Hay una contradicción difícil de ignorar. La anticoncepción representa una herramienta de prevención relativamente económica frente a los costos sanitarios y sociales que pueden generarse cuando esa prevención desaparece. Cada peso que el Estado deja de invertir hoy puede terminar multiplicándose mañana en atención médica, asistencia social, educación interrumpida y pérdida de oportunidades laborales. Por eso, la discusión no debería limitarse a cuánto dinero se recorta del presupuesto. La pregunta verdaderamente importante es cuánto le costará a la Argentina ese recorte dentro de algunos años.
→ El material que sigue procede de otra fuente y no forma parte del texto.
Definition execute_task (t : Task) (completedCount : Z) (progressMade : bool) : M control :=
  start_task t;;
  i ← get;
  locked ← acquireTaskLock (inst_ID i) (Name t);
  if negb (locked : bool) then
    modify (add_log ("Task " +:+ Name t +:+ " is being executed by another cluster node. Gated duplicate run."));;
    mret (Go completedCount progressMade)
  else
    r ← attempts_loop (S (Z.to_nat (maxAttempts t))) 1 t;
    match r.1 with
    | Some err => fail_task t err
    | None => complete_task t r.2;; mret (Go (completedCount + 1) true)
    end.

Definition run_task (t : Task) (completedCount : Z) (progressMade : bool) : M control :=
  i ← get;
  match TaskStates i !! Name t with
  | None => panic
  | Some state =>
      if negb (bool_decide (Status state = "pending")) then mret (Go completedCount progressMade) else
      match check_deps (TaskStates i) (DependsOn t) with
      | Skip => skip_task t;; mret (Go (completedCount + 1) true)
      | Wait => mret (Go completedCount progressMade)
      | Ready =>
          if bool_decide (Action t = "approval") then pause_task t
          else execute_task t completedCount progressMade
      end
  end.

(** One round over the tasks of the definition. *)
Fixpoint run_round (tasks : list Task) (completedCount : Z) (progressMade : bool) : M control :=
  match tasks with
  | [] => mret (Go completedCount progressMade)
  | t :: tasks =>
      c ← run_task t completedCount progressMade;
      match c with
      | Return sp => mret (Return sp)
      | Go completedCount progressMade => run_round tasks completedCount progressMade
      end
  end.

Definition abort_cycle : M unit :=
  modify (set_inst_status "failed");;
  (t ← now; modify (set_finished t));;
  modify (add_log "Cycle detected in DAG definition. Workflow aborted.");;
  SaveCheckpoint.

Definition finish_workflow : M unit :=
  modify (set_inst_status "completed");;
  (t ← now; modify (set_finished t));;
  modify (add_log "Workflow completed successfully.");;
  SaveCheckpoint.

(** The outer loop.  Every round that does not return completes a task, so
    one round per task is enough ([rounds_enough]). *)
Fixpoint rounds (fuel : nat) (def : WorkflowDef) (completedCount : Z) : M (list spawn) :=
  match fuel with
  | O => panic
  | S fuel =>
      if completedCount <? Z.of_nat (length (Tasks def)) then
        i ← get;
        if bool_decide (inst_Status i = "failed") then mret []
        else
          c ← run_round (Tasks def) completedCount false;
          match c with
          | Return sp => mret sp
          | Go completedCount progressMade =>
              if negb progressMade && (completedCount <? Z.of_nat (length (Tasks def))) then abort_cycle;; mret []
              else rounds fuel def completedCount
          end
      else finish_workflow;; mret []
  end.

(** Tasks left running by an earlier run start over. *)
Definition reset_running (i : WorkflowInstance) : WorkflowInstance :=
  let n := size (filter (fun kv => Status kv.2 = "running") (TaskStates i)) in
  let i := set_states ((fun ts => if bool_decide (Status ts = "running") then ts_set_status "pending" ts else ts) <$> TaskStates i) i in
  Nat.iter n (add_log "Resetting running task to pending on startup/resume.") i.

Definition is_done (ts : TaskStatus) : bool := bool_decide (Status ts = "completed") || bool_decide (Status ts = "skipped").

Definition count_done (states : gmap string TaskStatus) : Z :=
  Z.of_nat (size (filter (fun kv => is_done kv.2 = true) states)).

Definition RunWorkflow (def : WorkflowDef) : M (list spawn) :=
  modify reset_running;;
  i ← get;
  rounds (S (length (Tasks def))) def (count_done (TaskStates i)).

(** ** Compensation *)

(** The tasks to compensate, with the time each finished. *)
Definition to_compensate (def : WorkflowDef) (i : WorkflowInstance) : list (Task * Z) :=
  omap (fun t => match TaskStates i !! Name t with
                 | Some ts => if bool_decide (Status ts = "completed") && negb (bool_decide (CompensateAction t = ""))
                              then Some (t, ts_FinishedAt ts) else None
                 | None => None
                 end) (Tasks def).

(** The inner loop of the exchange sort: the element at [i] against the rest. *)
Fixpoint exchange_pass (x : Task * Z) (rest : list (Task * Z)) : (Task * Z) * list (Task * Z) :=
  match rest with
  | [] => (x, [])
  | y :: rest =>
      if x.2 <? y.2 then let '(m, r) := exchange_pass y rest in (m, x :: r)
      else let '(m, r) := exchange_pass x rest in (m, y :: r)
  end.

Fixpoint exchange_sort (fuel : nat) (l : list (Task * Z)) : list (Task * Z) :=
  match fuel, l with
  | S fuel, x :: rest => let '(m, r) := exchange_pass x rest in m :: exchange_sort fuel r
  | _, _ => l
  end.

(** Compensating one task: whether the loop goes on. *)
Definition compensate (t : Task) : M bool :=
  i ← get;
  match TaskStates i !! Name t with
  | None => panic
  | Some ts =>
      if bool_decide (Status ts = "compensating") then mret false else
      modify (on_state (Name t) (ts_set_status "compensating"));;
      modify (add_log ("[SAGA] Executing compensation rollback for task " +:+ Name t +:+ ": " +:+ CompensateAction t));;
      SaveCheckpoint;;
      if HasPrefix (CompensateAction t) "event://" then
        let topic := "/topic/" +:+ TrimPrefix (CompensateAction t) "event://" in
        let addr := if bool_decide (Getenv "PRANOR_PULSE_ADDR" = "") then "localhost:8082" else Getenv "PRANOR_PULSE_ADDR" in
        let q := str [quote] in
        let payload := "{" +:+ q +:+ "instance_id" +:+ q +:+ ": " +:+ q +:+ inst_ID i +:+ q +:+ ", " +:+
                       q +:+ "task_name" +:+ q +:+ ": " +:+ q +:+ Name t +:+ q +:+ "}" in
        r ← on_world (PublishStompMessage addr topic payload);
        match r with
        | None => mret false
        | Some err =>
            modify (on_state (Name t) (fun ts => ts_set_error ("STOMP publish failed: " +:+ err) (ts_set_status "failed" ts)));;
            modify (add_log ("[SAGA] Compensation failed to publish for task " +:+ Name t +:+ ": " +:+ err));;
            SaveCheckpoint;;
            mret false
        end
      else
        r ← ExecuteTaskAction (mkTask (Name t) [] (CompensateAction t) "" 0 0);
        match r with
        | Some err =>
            modify (on_state (Name t) (fun ts => ts_set_error ("compensation failed: " +:+ err) (ts_set_status "failed" ts)));;
            modify (add_log ("[SAGA] Compensation failed for task " +:+ Name t +:+ ": " +:+ err))
        | None =>
            modify (on_state (Name t) (ts_set_status "compensated"));;
            modify (add_log ("[SAGA] Compensation succeeded for task " +:+ Name t))
        end;;
        SaveCheckpoint;;
        mret true
  end.

Fixpoint compensate_all (ts : list (Task * Z)) : M unit :=
  match ts with
  | [] => mret tt
  | (t, _) :: ts => go ← compensate t; if (go : bool) then compensate_all ts else mret tt
  end.

Definition RollbackSaga (def : WorkflowDef) : M unit :=
  i ← get;
  let completed := to_compensate def i in
  compensate_all (exchange_sort (length completed) completed).

(** The goroutine of an approval with a timeout, when its timer fires; it
    runs [TriggerRollbackSaga], here without another coordinator. *)
Definition approval_timeout (def : WorkflowDef) (tName : string) (timeoutMs : Z) : M unit :=
  i ← get;
  match TaskStates i !! tName with
  | None => panic
  | Some ts =>
      if bool_decide (Status ts = "pending_approval") && bool_decide (inst_Status i = "paused") then
        modify (on_state tName (fun ts =>
          ts_set_error ("approval timed out after " +:+ FormatInt timeoutMs +:+ "ms") (ts_set_status "failed" ts)));;
        modify (set_inst_status "failed");;
        (t ← now; modify (set_finished t));;
        modify (add_log ("Task " +:+ tName +:+ " approval timed out. Initiating Saga compensation..."));;
        SaveCheckpoint;;
        RollbackSaga def
      else mret tt
  end.
End Engine.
LA MOTOSIERRA TIENE CONSECUENCIAS
El Gobierno nacional puede presentar el ajuste como una cuestión de números. Pero los números tienen nombres, familias y proyectos de vida. Cuando una política de salud funciona durante años, reducirla de manera abrupta no significa simplemente achicar el Estado. Significa retirar una red de protección que muchas personas necesitan. La motosierra puede cortar una partida presupuestaria en una planilla. Pero cuando llega a la salud, sus consecuencias no quedan en una planilla. Se traducen en menos prevención, más desigualdad y mayores riesgos para quienes dependen del sistema público.
Y esa es quizás una de las preguntas que el Gobierno nacional todavía no respondió: ¿cuánto está dispuesto a pagar el país por el ahorro que hoy presenta como un éxito?